Reproduce each line of the material exactly as it reads.

········

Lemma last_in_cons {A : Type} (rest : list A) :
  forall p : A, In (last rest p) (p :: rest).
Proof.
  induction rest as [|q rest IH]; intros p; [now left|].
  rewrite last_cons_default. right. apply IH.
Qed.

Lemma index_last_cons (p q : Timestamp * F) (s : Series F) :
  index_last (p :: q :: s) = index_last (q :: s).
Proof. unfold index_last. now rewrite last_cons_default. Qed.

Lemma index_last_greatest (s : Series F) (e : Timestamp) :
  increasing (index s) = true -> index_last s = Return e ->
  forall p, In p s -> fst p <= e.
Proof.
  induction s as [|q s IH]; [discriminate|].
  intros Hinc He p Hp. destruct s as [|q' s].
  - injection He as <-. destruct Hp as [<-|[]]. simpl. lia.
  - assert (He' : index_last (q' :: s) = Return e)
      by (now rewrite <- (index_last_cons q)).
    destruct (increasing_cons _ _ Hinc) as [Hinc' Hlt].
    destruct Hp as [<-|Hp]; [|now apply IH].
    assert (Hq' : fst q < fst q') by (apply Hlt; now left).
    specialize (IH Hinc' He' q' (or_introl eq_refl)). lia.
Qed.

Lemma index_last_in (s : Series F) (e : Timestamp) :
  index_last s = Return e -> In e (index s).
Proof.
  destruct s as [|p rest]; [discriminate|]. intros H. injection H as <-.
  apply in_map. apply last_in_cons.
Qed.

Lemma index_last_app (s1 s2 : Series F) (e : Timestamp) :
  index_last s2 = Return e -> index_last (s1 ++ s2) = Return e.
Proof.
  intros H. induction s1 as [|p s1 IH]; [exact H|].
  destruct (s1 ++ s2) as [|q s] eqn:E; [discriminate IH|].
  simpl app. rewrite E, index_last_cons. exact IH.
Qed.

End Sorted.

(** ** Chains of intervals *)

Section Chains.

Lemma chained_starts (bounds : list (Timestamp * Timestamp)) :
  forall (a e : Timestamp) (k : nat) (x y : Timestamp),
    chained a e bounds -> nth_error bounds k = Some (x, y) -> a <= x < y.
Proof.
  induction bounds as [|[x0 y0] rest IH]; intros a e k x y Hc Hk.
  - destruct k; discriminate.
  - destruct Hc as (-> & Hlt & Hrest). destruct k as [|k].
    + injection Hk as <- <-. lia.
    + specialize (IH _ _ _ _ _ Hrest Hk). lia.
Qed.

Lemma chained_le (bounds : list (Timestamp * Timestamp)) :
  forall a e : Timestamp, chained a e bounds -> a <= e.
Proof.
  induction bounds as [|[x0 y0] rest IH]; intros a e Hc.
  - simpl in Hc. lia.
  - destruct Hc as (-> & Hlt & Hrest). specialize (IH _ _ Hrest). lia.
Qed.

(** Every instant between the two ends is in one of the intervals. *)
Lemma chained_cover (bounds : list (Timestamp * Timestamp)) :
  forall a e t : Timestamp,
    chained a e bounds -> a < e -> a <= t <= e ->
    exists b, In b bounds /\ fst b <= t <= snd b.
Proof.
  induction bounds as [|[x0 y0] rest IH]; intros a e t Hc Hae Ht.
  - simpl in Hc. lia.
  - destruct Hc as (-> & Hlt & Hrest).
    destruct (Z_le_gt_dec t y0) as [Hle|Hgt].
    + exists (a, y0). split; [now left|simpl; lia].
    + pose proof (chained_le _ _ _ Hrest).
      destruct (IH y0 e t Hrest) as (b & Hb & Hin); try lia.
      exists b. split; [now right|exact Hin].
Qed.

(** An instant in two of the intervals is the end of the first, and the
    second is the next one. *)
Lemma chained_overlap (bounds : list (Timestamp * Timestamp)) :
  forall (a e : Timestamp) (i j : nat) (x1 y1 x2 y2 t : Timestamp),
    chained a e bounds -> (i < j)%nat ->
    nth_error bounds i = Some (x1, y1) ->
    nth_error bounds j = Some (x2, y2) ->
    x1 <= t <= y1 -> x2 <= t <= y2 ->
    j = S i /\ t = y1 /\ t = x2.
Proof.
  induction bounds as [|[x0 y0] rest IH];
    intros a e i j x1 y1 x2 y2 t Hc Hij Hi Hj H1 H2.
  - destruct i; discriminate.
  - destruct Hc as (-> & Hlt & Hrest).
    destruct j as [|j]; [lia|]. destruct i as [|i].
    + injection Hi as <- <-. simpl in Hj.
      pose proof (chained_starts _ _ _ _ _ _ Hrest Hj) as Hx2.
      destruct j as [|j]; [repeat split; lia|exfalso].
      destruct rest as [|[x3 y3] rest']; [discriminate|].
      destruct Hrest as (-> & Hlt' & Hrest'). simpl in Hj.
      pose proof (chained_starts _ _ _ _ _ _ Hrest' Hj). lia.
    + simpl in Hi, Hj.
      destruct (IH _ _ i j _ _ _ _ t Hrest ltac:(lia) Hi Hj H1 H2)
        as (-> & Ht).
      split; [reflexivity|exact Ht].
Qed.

········

**Answer area**
Lemma last_in_cons {A : Type} (rest : list A) :
  forall p : A, In (last rest p) (p :: rest).
Proof.
  induction rest as [|q rest IH]; intros p; [now left|].
  rewrite last_cons_default. right. apply IH.
Qed.

Lemma index_last_cons (p q : Timestamp * F) (s : Series F) :
  index_last (p :: q :: s) = index_last (q :: s).
Proof. unfold index_last. now rewrite last_cons_default. Qed.

Lemma index_last_greatest (s : Series F) (e : Timestamp) :
  increasing (index s) = true -> index_last s = Return e ->
  forall p, In p s -> fst p <= e.
Proof.
  induction s as [|q s IH]; [discriminate|].
  intros Hinc He p Hp. destruct s as [|q' s].
  - injection He as <-. destruct Hp as [<-|[]]. simpl. lia.
  - assert (He' : index_last (q' :: s) = Return e)
      by (now rewrite <- (index_last_cons q)).
    destruct (increasing_cons _ _ Hinc) as [Hinc' Hlt].
    destruct Hp as [<-|Hp]; [|now apply IH].
    assert (Hq' : fst q < fst q') by (apply Hlt; now left).
    specialize (IH Hinc' He' q' (or_introl eq_refl)). lia.
Qed.

Lemma index_last_in (s : Series F) (e : Timestamp) :
  index_last s = Return e -> In e (index s).
Proof.
  destruct s as [|p rest]; [discriminate|]. intros H. injection H as <-.
  apply in_map. apply last_in_cons.
Qed.

Lemma index_last_app (s1 s2 : Series F) (e : Timestamp) :
  index_last s2 = Return e -> index_last (s1 ++ s2) = Return e.
Proof.
  intros H. induction s1 as [|p s1 IH]; [exact H|].
  destruct (s1 ++ s2) as [|q s] eqn:E; [discriminate IH|].
  simpl app. rewrite E, index_last_cons. exact IH.
Qed.

End Sorted.

(** ** Chains of intervals *)

Section Chains.

Lemma chained_starts (bounds : list (Timestamp * Timestamp)) :
  forall (a e : Timestamp) (k : nat) (x y : Timestamp),
    chained a e bounds -> nth_error bounds k = Some (x, y) -> a <= x < y.
Proof.
  induction bounds as [|[x0 y0] rest IH]; intros a e k x y Hc Hk.
  - destruct k; discriminate.
  - destruct Hc as (-> & Hlt & Hrest). destruct k as [|k].
    + injection Hk as <- <-. lia.
    + specialize (IH _ _ _ _ _ Hrest Hk). lia.
Qed.

Lemma chained_le (bounds : list (Timestamp * Timestamp)) :
  forall a e : Timestamp, chained a e bounds -> a <= e.
Proof.
  induction bounds as [|[x0 y0] rest IH]; intros a e Hc.
  - simpl in Hc. lia.
  - destruct Hc as (-> & Hlt & Hrest). specialize (IH _ _ Hrest). lia.
Qed.

(** Every instant between the two ends is in one of the intervals. *)
Lemma chained_cover (bounds : list (Timestamp * Timestamp)) :
  forall a e t : Timestamp,
    chained a e bounds -> a < e -> a <= t <= e ->
    exists b, In b bounds /\ fst b <= t <= snd b.
Proof.
  induction bounds as [|[x0 y0] rest IH]; intros a e t Hc Hae Ht.
  - simpl in Hc. lia.
  - destruct Hc as (-> & Hlt & Hrest).
    destruct (Z_le_gt_dec t y0) as [Hle|Hgt].
    + exists (a, y0). split; [now left|simpl; lia].
    + pose proof (chained_le _ _ _ Hrest).
      destruct (IH y0 e t Hrest) as (b & Hb & Hin); try lia.
      exists b. split; [now right|exact Hin].
Qed.

(** An instant in two of the intervals is the end of the first, and the
    second is the next one. *)
Lemma chained_overlap (bounds : list (Timestamp * Timestamp)) :
  forall (a e : Timestamp) (i j : nat) (x1 y1 x2 y2 t : Timestamp),
    chained a e bounds -> (i < j)%nat ->
    nth_error bounds i = Some (x1, y1) ->
    nth_error bounds j = Some (x2, y2) ->
    x1 <= t <= y1 -> x2 <= t <= y2 ->
    j = S i /\ t = y1 /\ t = x2.
Proof.
  induction bounds as [|[x0 y0] rest IH];
    intros a e i j x1 y1 x2 y2 t Hc Hij Hi Hj H1 H2.
  - destruct i; discriminate.
  - destruct Hc as (-> & Hlt & Hrest).
    destruct j as [|j]; [lia|]. destruct i as [|i].
    + injection Hi as <- <-. simpl in Hj.
      pose proof (chained_starts _ _ _ _ _ _ Hrest Hj) as Hx2.
      destruct j as [|j]; [repeat split; lia|exfalso].
      destruct rest as [|[x3 y3] rest']; [discriminate|].
      destruct Hrest as (-> & Hlt' & Hrest'). simpl in Hj.
      pose proof (chained_starts _ _ _ _ _ _ Hrest' Hj). lia.
    + simpl in Hi, Hj.
      destruct (IH _ _ i j _ _ _ _ t Hrest ltac:(lia) Hi Hj H1 H2)
        as (-> & Ht).
      split; [reflexivity|exact Ht].
Qed.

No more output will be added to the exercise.